The carmaker’s shares plunged over 5% in Frankfurt as of 08:25 GMT.
Porsche is particularly exposed to President Donald Trump’s new tariffs because it does not operate any factories in the U.S. The duties add to pressures already weighing on Porsche in China, where weak demand, rising local competition, and a broader slowdown in electric vehicle adoption are taking a toll.
The company said it expects the U.S. tariffs to impact its business in April and May but noted that a full-year estimate remains difficult given the current uncertainty.
The company now projects full-year sales between 37 billion and 38 billion euros ($42.26 billion–$43.41 billion), down from its earlier forecast of 39 billion to 40 billion euros.
It also lowered its expected return on sales to between 6.5% and 8.5%, compared to the previous target range of 10% to 12%. This is Porsche’s second profit warning since February.

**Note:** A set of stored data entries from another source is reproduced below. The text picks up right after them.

(* ===== verification/Identity.v ===== *)
(** The identity API client ([lc-wallet-core/src/identity.rs]): challenge,
    signature and call, one definition per method of [IdentityClient]. *)

From S2P Require Import Prelude Http Crates Key ShortId.

Record IdentityClient := { ic_base_url : string; ic_gateway_bearer : option string }.
Definition IdentityClient_new (base_url : string) (gateway_bearer : option string) : IdentityClient :=
  {| ic_base_url := trim_end_matches "/" base_url; ic_gateway_bearer := gateway_bearer |}.

(** * Replies *)

Record Discoverability := { by_contact_hash : bool; by_handle : bool }.
Record IdentityStatus := {
  ids_identity_id : option string;
  ids_email : bool;
  ids_phone : bool;
  ids_handle : option string;
  ids_short_id : option string;
  ids_discoverability : Discoverability;
}.
Record VerifyOutcome := { vo_verified : bool; vo_identity_id : option string; vo_txid : option string }.
Record ConnectHint := { ch_request_id : string; ch_link : string }.
Record PhoneQuote := {
  pq_order_id : string;
  pq_price_sats : Z;
  pq_asset_id : string;
  pq_connected : bool;
  pq_connect : option ConnectHint;
}.
Record PhoneStage := { ps_stage : string; ps_txid : option string }.
Record ContactMatch := { cm_input_index : Z; cm_identity_id : string }.
Record DiscoverOutcome := { do_matched : list ContactMatch; do_unparsed_input_indexes : list Z }.
Record Contact := { ct_identity_id : string; ct_handle : option string }.
(** [Reply] of [contacts_list]. *)
Record ContactsReply := { cr_contacts : list Contact }.

(** The decoders serde derives for them. *)
Class IdentityReplies `{!JsonApi} := {
  status_from_value :: FromValue IdentityStatus;
  verify_from_value :: FromValue VerifyOutcome;
  quote_from_value :: FromValue PhoneQuote;
  stage_from_value :: FromValue PhoneStage;
  discover_from_value :: FromValue DiscoverOutcome;
  contacts_from_value :: FromValue ContactsReply;
}.

(** The route of an action; [None] is [unreachable!]. *)
Definition action_path (action : string) : option string :=
  if bool_decide (action = "status") then Some "status"
  else if bool_decide (action = "email_start") then Some "email/start"
  else if bool_decide (action = "email_confirm") then Some "email/confirm"
  else if bool_decide (action = "phone_start") then Some "phone/start"
  else if bool_decide (action = "phone_pay") then Some "phone/pay"
  else if bool_decide (action = "phone_status") then Some "phone/status"
  else if bool_decide (action = "phone_sms") then Some "phone/sms"
  else if bool_decide (action = "phone_confirm") then Some "phone/confirm"
  else if bool_decide (action = "discoverability") then Some "discoverability"
  else if bool_decide (action = "handle") then Some "handle"
  else if bool_decide (action = "id") then Some "id"
  else if bool_decide (action = "contacts_discover") then Some "contacts/discover"
  else if bool_decide (action = "contacts_save") then Some "contacts/save"
  else if bool_decide (action = "contacts_list") then Some "contacts/list"
  else if bool_decide (action = "contact_address") then Some "contacts/address"
  else None.

(** * The methods *)

Section client.
Context `{!HashesApi, !SchnorrApi, !JsonApi, !JsonBuild, !IdentityReplies}.
Context `{!XonlyText}.
Implicit Types (c : IdentityClient) (key : WalletKey).

Abbreviation api := (client Value string).

(** [value.get(name).and_then(as_str)] *)
Definition str_member (v : Value) (name : string) : option string := e ← json_get v name; json_as_str e.

(** The error text of a refusal: the body's ["error"], when it has one. *)
Definition refusal_detail (text : string) : string :=
  default "no detail" (v ← json_from_str text; str_member v "error").
Definition bearer_headers (bearer : option string) : list (string * string) :=
  match bearer with Some b => [("Authorization", "Bearer " +:+ b)] | None => [] end.

Definition post c (path : string) (body : Value) : api Value :=
  Post (c.(ic_base_url) +:+ path) (bearer_headers c.(ic_gateway_bearer)) body (λ reply, Done
    match reply with
    | HttpOk text => ok_or (json_from_str text) "invalid JSON in reply"
    | HttpStatus code text =>
        Err ("identity API refused (" +:+ dec_string code +:+ "): " +:+ refusal_detail text)
    | HttpUnread err | HttpError err => Err err
    end).

Definition authed c key (action value : string) (body : Value) : api Value :=
  let pubkey := xonly_to_string (wk_public_key key) in
  reply ← post c "/challenge" (json_of_object {[ "public_key" := json_of_string pubkey ]});
  challenge ← local (ok_or (str_member reply "challenge") "no challenge in reply");
  let signature := wk_sign_identity key challenge action value in
  object ← local (ok_or (json_as_object body) "body must be an object");
  let object := <["public_key" := json_of_string pubkey]> object in
  let object := <["challenge" := json_of_string challenge]> object in
  let object := <["signature" := json_of_string (signature_to_string signature)]> object in
  path ← local (ok_or (action_path action) "unknown action");
  post c ("/" +:+ path) (json_of_object object).

(** [Ok(serde_json::from_value(value)?)] *)
Definition decoded {A} `{!FromValue A} (v : Value) : api A := local (ok_or (from_value v) "unexpected reply").
(** [value.get(name).and_then(as_str).ok_or_else(..)] *)
Definition member (v : Value) (name error : string) : api string := local (ok_or (str_member v name) error).
(** [json!({ .. })] with string members. *)
Definition str_object (members : list (string * string)) : Value :=
  json_of_object (list_to_map ((λ '(k, v), (k, json_of_string v)) <$> members)).
(** [format!("{bool}")] *)
Definition bool_text (b : bool) : string := if b then "true" else "false".

Definition status c key : api IdentityStatus := authed c key "status" "" (json_of_object ∅) ≫= decoded.
Definition email_start c key (email : string) : api unit :=
  _ ← authed c key "email_start" email (str_object [("email", email)]); mret ().
Definition email_confirm c key (email code : string) : api VerifyOutcome :=
  authed c key "email_confirm" email (str_object [("email", email); ("code", code)]) ≫= decoded.
Definition phone_start c key (phone : string) : api PhoneQuote :=
  authed c key "phone_start" phone (str_object [("phone", phone)]) ≫= decoded.
Definition phone_pay c key (order_id : string) : api unit :=
  _ ← authed c key "phone_pay" order_id (str_object [("order_id", order_id)]); mret ().
Definition phone_status c key (order_id : string) : api PhoneStage :=
  authed c key "phone_status" order_id (str_object [("order_id", order_id)]) ≫= decoded.
Definition phone_sms c key (order_id : string) : api unit :=
  _ ← authed c key "phone_sms" order_id (str_object [("order_id", order_id)]); mret ().
Definition phone_confirm c key (order_id code : string) : api VerifyOutcome :=
  authed c key "phone_confirm" order_id (str_object [("order_id", order_id); ("code", code)]) ≫= decoded.
Definition set_discoverability c key (contact_hash handle : bool) : api unit :=
  let value := bool_text contact_hash +:+ ":" +:+ bool_text handle in
  _ ← authed c key "discoverability" value
        (json_of_object (<["by_contact_hash" := json_of_bool contact_hash]> {[ "by_handle" := json_of_bool handle ]}));
  mret ().
Definition claim_handle c key (handle : string) : api string :=
  value ← authed c key "handle" handle (str_object [("handle", handle)]);
  member value "handle" "no handle in reply".
Definition claim_short_id c key : api string :=
  let id := wk_short_id key in
  value ← authed c key "id" id (str_object [("id", id)]);
  member value "id" "no id in reply".
Definition contacts_discover c key (contacts : list (string * string)) : api DiscoverOutcome :=
  let entries := (λ '(channel, value), str_object [("channel", channel); ("value", value)]) <$> contacts in
  authed c key "contacts_discover" "" (json_of_object {[ "contacts" := json_of_array entries ]}) ≫= decoded.
Definition contacts_save c key (channel value : string) : api unit :=
  _ ← authed c key "contacts_save" value (str_object [("channel", channel); ("value", value)]); mret ().
Definition contacts_list c key : api (list Contact) :=
  value ← authed c key "contacts_list" "" (json_of_object ∅);
  reply ← decoded value;
  mret reply.(cr_contacts).
Definition contact_address c key (identity_id : string) : api string :=
  value ← authed c key "contact_address" identity_id (str_object [("identity_id", identity_id)]);
  member value "address" "no address in reply".
End client.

Porsche said its revised outlook includes the anticipated tariff impact for April and May but does not account for any further potential effects. The company expects
So far, the German carmaker has not hiked prices on its U.S. cars following tariffs, but "this may change in the future," according to Morgan Stanley (NYSE:MS) analysts.
"Without higher margins or growth than premium peers, we still think Porsche’s valuation multiples are too high, keeping us Underweight," the analysts noted.
Separately, Porsche announced it would no longer pursue plans to expand battery production through its Cellforce Group unit, citing the slower-than-expected growth of the electric vehicle market. This decision will lead to special charges of between 800 million and 1.3 billion euros this year.
The company also said it had adjusted its supply management globally, with a particular focus on China, where it continues to face softening demand and heightened competition from domestic brands.
For the first quarter, Porsche reported a 41% drop in operating profit to 760 million euros. Its operating return on sales fell to 8.6% from 14.2% a year earlier, while revenue slipped 1.7% to 8.86 billion euros.
Analysts had anticipated an operating profit of 780.9 million euros on revenue of 8.84 billion euros, according to Visible Alpha consensus figures.